Organizações brasileiras de mulheres negras foram agentes chave nos encontros preparatórios para a conferência e na sensibilização da sociedade ao chamar atenção para a importância de discutir o impacto do racismo e do sexismo na vida das mulheres negras, no funcionamento da democracia, da produção do conhecimento, por exemplo. No texto A batalha de Durban, escrito por Sueli Carneiro e publicado no livro Racismo, Sexismo e Desigualdades no Brasil, a militante relata a importância de Fátima Oliveira, médica e também integrante fundadora da Rede Nacional Feminista de Saúde e Direitos Sexuais Reprodutivos, para a formulação de questões no campo da saúde que destacaram a necessidade da execução de políticas públicas voltadas para a população negra. Essa articulação foi importante para que o debate sobre a questão racial nas Américas chegasse ao encontro de Durban com a força, em um contexto no qual ainda havia gente que via o Brasil como o país da democracia racial.
As principais conquistas do movimento negro em Durban foram a incorporação do termo “afrodescendentes” como a nomenclatura para reconhecer o grupo de pessoas negras que sofrem discriminação em diversas regiões do mundo; o reconhecimento dos problemas específicos que afligem as mulheres negras e a visibilidade que o encontro deu para a necessidade imediata de implementação das políticas de combate ao racismo no campo da educação, saúde, habitação, do acesso à recursos básicos como eletricidade, água potável, oportunidades de emprego e preservação do meio ambiente.
Da esquerda para direita: Solimar Carneiro, Nilza Iraci, Sueli Carneiro, Fátima Oliveira e Lúcia Xavier na Conferência de Durban em 2001. Foto: Acervo Sueli Carneiro.
Os documentos aprovados no encontro e ratificados pelos Estados Nacionais que fizeram parte da conferência representaram o firmamento de um compromisso com uma agenda de combate ao racismo que, no Brasil, se desdobrou em iniciativas, como a criação da Secretaria de Políticas de Promoção da Igualdade Racial (SEPPIR), em 2023, de programas como Brasil Quilombola e a implementação de políticas de ações afirmativas, como as cotas raciais. Fruto da luta do movimento negro e do movimento de mulheres negras, essas ações representaram um marco importante na História política do Brasil e um passo fundamental para ampliação de mecanismos que, de fato, assegurassem a cidadania das pessoas negras. Você pode conhecer essas e outras lutas do movimento de mulheres negras acessando os documentos reunidos no Acervo Sueli Carneiro.

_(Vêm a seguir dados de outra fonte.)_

Lemma ticking (id : Z) (t : ticker) (k : nat) :
  (forall timer, In timer (intervals t) -> fst timer <> id) ->
  Nat.iter k (tick id) (startLoadingMessages id t)
  = mkTicker
      (nth_error reassuringMessages (k mod List.length reassuringMessages))
      (Some id)
      (intervals t ++ [(id, (k mod List.length reassuringMessages)%nat)]).
Proof.
  intros Hfresh. induction k as [ | k IH].
  - reflexivity.
  - rewrite Nat.iter_succ, IH. unfold tick. cbn [intervals].
    rewrite (fire_last id _ (intervals t) Hfresh).
    cbn [loadingMessageIntervalRef].
    replace (((k mod List.length reassuringMessages + 1)
                mod List.length reassuringMessages)%nat)
      with (S k mod List.length reassuringMessages)%nat; [reflexivity | ].
    rewrite Nat.Div0.add_mod_idemp_l. f_equal. lia.
Qed.

(** The loading messages cycle: [k] ticks after [startLoadingMessages], the
    message shown is the one at [k mod 6], so the first comes again after
    the sixth and a message is never undefined. *)
Theorem messages_cycle (id : Z) (t : ticker) (k : nat) :
  (forall timer, In timer (intervals t) -> fst timer <> id) ->
  loadingMessage (Nat.iter k (tick id) (startLoadingMessages id t))
  = nth_error reassuringMessages (k mod 6)
  /\ loadingMessage (Nat.iter k (tick id) (startLoadingMessages id t))
     <> None
  /\ loadingMessage (Nat.iter (k + 6) (tick id) (startLoadingMessages id t))
     = loadingMessage (Nat.iter k (tick id) (startLoadingMessages id t)).
Proof.
  intros Hfresh. rewrite !(ticking id t _ Hfresh). cbn [loadingMessage].
  change (List.length reassuringMessages) with 6%nat.
  split; [reflexivity | split].
  - apply nth_error_Some.
    change (List.length reassuringMessages) with 6%nat.
    apply Nat.mod_upper_bound. discriminate.
  - f_equal. replace (k + 6)%nat with (k + 1 * 6)%nat by lia.
    apply Nat.Div0.mod_add.
Qed.

Lemma messages_cycle_witness :
  loadingMessage
    (Nat.iter 8 (tick 41) (startLoadingMessages 41 (mkTicker (Some "") None [])))
  = Some "This is where the magic happens. It can take a few minutes.".
Proof.
  destruct (messages_cycle 41 (mkTicker (Some "") None []) 8) as (H & _).
  - intros timer [].
  - rewrite H. reflexivity.
Defined.

(** Ticks change neither the ref nor which intervals are set. *)
Lemma tick_keeps (id : Z) (t : ticker) :
  loadingMessageIntervalRef (tick id t) = loadingMessageIntervalRef t
  /\ map fst (intervals (tick id t)) = map fst (intervals t).
Proof.
  unfold tick.
  assert (Hfire : forall timers index timers',
             fire id timers = Some (index, timers') ->
             map fst timers' = map fst timers).
  { induction timers as [ | [id' index'] timers IH]; intros index timers' H.
    - discriminate.
    - cbn [fire] in H. destruct (id' =? id).
      + injection H as _ <-. reflexivity.
      + destruct (fire id timers) as [[index'' rest'] | ] eqn:Hrest;
          [ | discriminate].
        injection H as _ <-. cbn [map fst]. f_equal.
        apply (IH index'' rest'). reflexivity. }
  destruct (fire id (intervals t)) as [[index timers'] | ] eqn:H.
  - cbn [loadingMessageIntervalRef intervals]. split; [reflexivity | ].
    apply (Hfire _ _ _ H).
  - split; reflexivity.
Qed.

Lemma ticks_keep (ids : list Z) :
  forall t,
    loadingMessageIntervalRef (fold_left (fun t id => tick id t) ids t)
    = loadingMessageIntervalRef t
    /\ map fst (intervals (fold_left (fun t id => tick id t) ids t))
       = map fst (intervals t).
Proof.
  induction ids as [ | id ids IH]; intros t; cbn [fold_left].
  - split; reflexivity.
  - destruct (IH (tick id t)) as (Hr & Hi).
    destruct (tick_keeps id t) as (Hr' & Hi').
    rewrite Hr, Hi, Hr', Hi'. split; reflexivity.
Qed.

Lemma ticks_idle (ids : list Z) :
  forall t,
    intervals t = [] -> fold_left (fun t id => tick id t) ids t = t.
Proof.
  induction ids as [ | id ids IH]; intros t H; cbn [fold_left].
  - reflexivity.
  - assert (Ht : tick id t = t) by (unfold tick; rewrite H; reflexivity).
    rewrite Ht. apply IH. exact H.
Qed.

(** Once the service has announced its progress, the announcement stays:
    [progressCallback] clears the interval that [startLoadingMessages] set,
    whatever ticks came before, and no later tick replaces the text. *)
Theorem progress_message_stays
        (id : Z) (t : ticker) (message : string) (before later : list Z) :
  id <> 0 ->
  intervals t = [] ->
  let shown :=
    fold_left (fun t id => tick id t) later
      (progressCallback message
         (fold_left (fun t id => tick id t) before
            (startLoadingMessages id t))) in
  loadingMessage shown = Some message
  /\ loadingMessageIntervalRef shown = None
  /\ intervals shown = [].
Proof.
  intros Hid Hnone shown.
  destruct (ticks_keep before (startLoadingMessages id t)) as (Hr & Hi).
  cbn [startLoadingMessages loadingMessageIntervalRef intervals] in Hr, Hi.
  rewrite Hnone in Hi. cbn [app map fst] in Hi.
  set (running := fold_left (fun t id => tick id t) before
                    (startLoadingMessages id t)) in *.
  assert (Hstop : stopLoadingMessages running
                  = mkTicker (loadingMessage running) None []).
  { unfold stopLoadingMessages. rewrite Hr.
    destruct (id =? 0) eqn:H0; [apply Z.eqb_eq in H0; contradiction | ].
    f_equal. destruct (intervals running) as [ | [id' index] rest];
      [discriminate | ].
    destruct rest; [ | discriminate]. cbn [map fst] in Hi.
    injection Hi as ->. cbn [clearInterval filter fst].
    rewrite Z.eqb_refl. reflexivity. }
  assert (Hshown : shown = mkTicker (Some message) None []).
  { unfold shown, progressCallback. rewrite Hstop.
    cbn [loadingMessageIntervalRef intervals].
    apply ticks_idle. reflexivity. }
  rewrite Hshown. repeat split.
Qed.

Ainda que essas conquistas tenham tido grande importância para redução das desigualdades de raça e gênero no Brasil, a batalha de Durban ainda “não terminou”. Em 10 anos de existência da lei de cotas, o número percentual de negros no ensino superior público aumentou de 31% para 52%, de acordo com os dados divulgados pelo Grupo de Estudos Multidisciplinar de Ação Afirmativa. Contudo, homens e mulheres negras ainda encontram muitas dificuldades para ingressar no mercado de trabalho por conta do racismo, mesmo com diploma e formação no ensino superior. Em 2022, o DIEESE publicou números que apontam para o fato das mulheres pretas e pardas serem as que ganham menos no mercado de trabalho quando os salários delas são comparados àqueles recebidos por homens negros, mulheres brancas e homens brancos.
23 anos após esse encontro, a cidadania negra ainda é regulada pelo cerceamento dos direitos, especialmente o direito à vida, e o movimento negro e de mulheres negras continua tendo um papel fundamental para fazer valer os acordos que o Estado Brasileiro se comprometeu a por em prática durante o encontro na África do Sul e radicalizar a noção de democracia.
Artigo “Durban não terminou” escrito por Sueli Carneiro para a revista Fórum: outro mundo em debate. nº2 de 2001. Acervo Sueli Carneiro.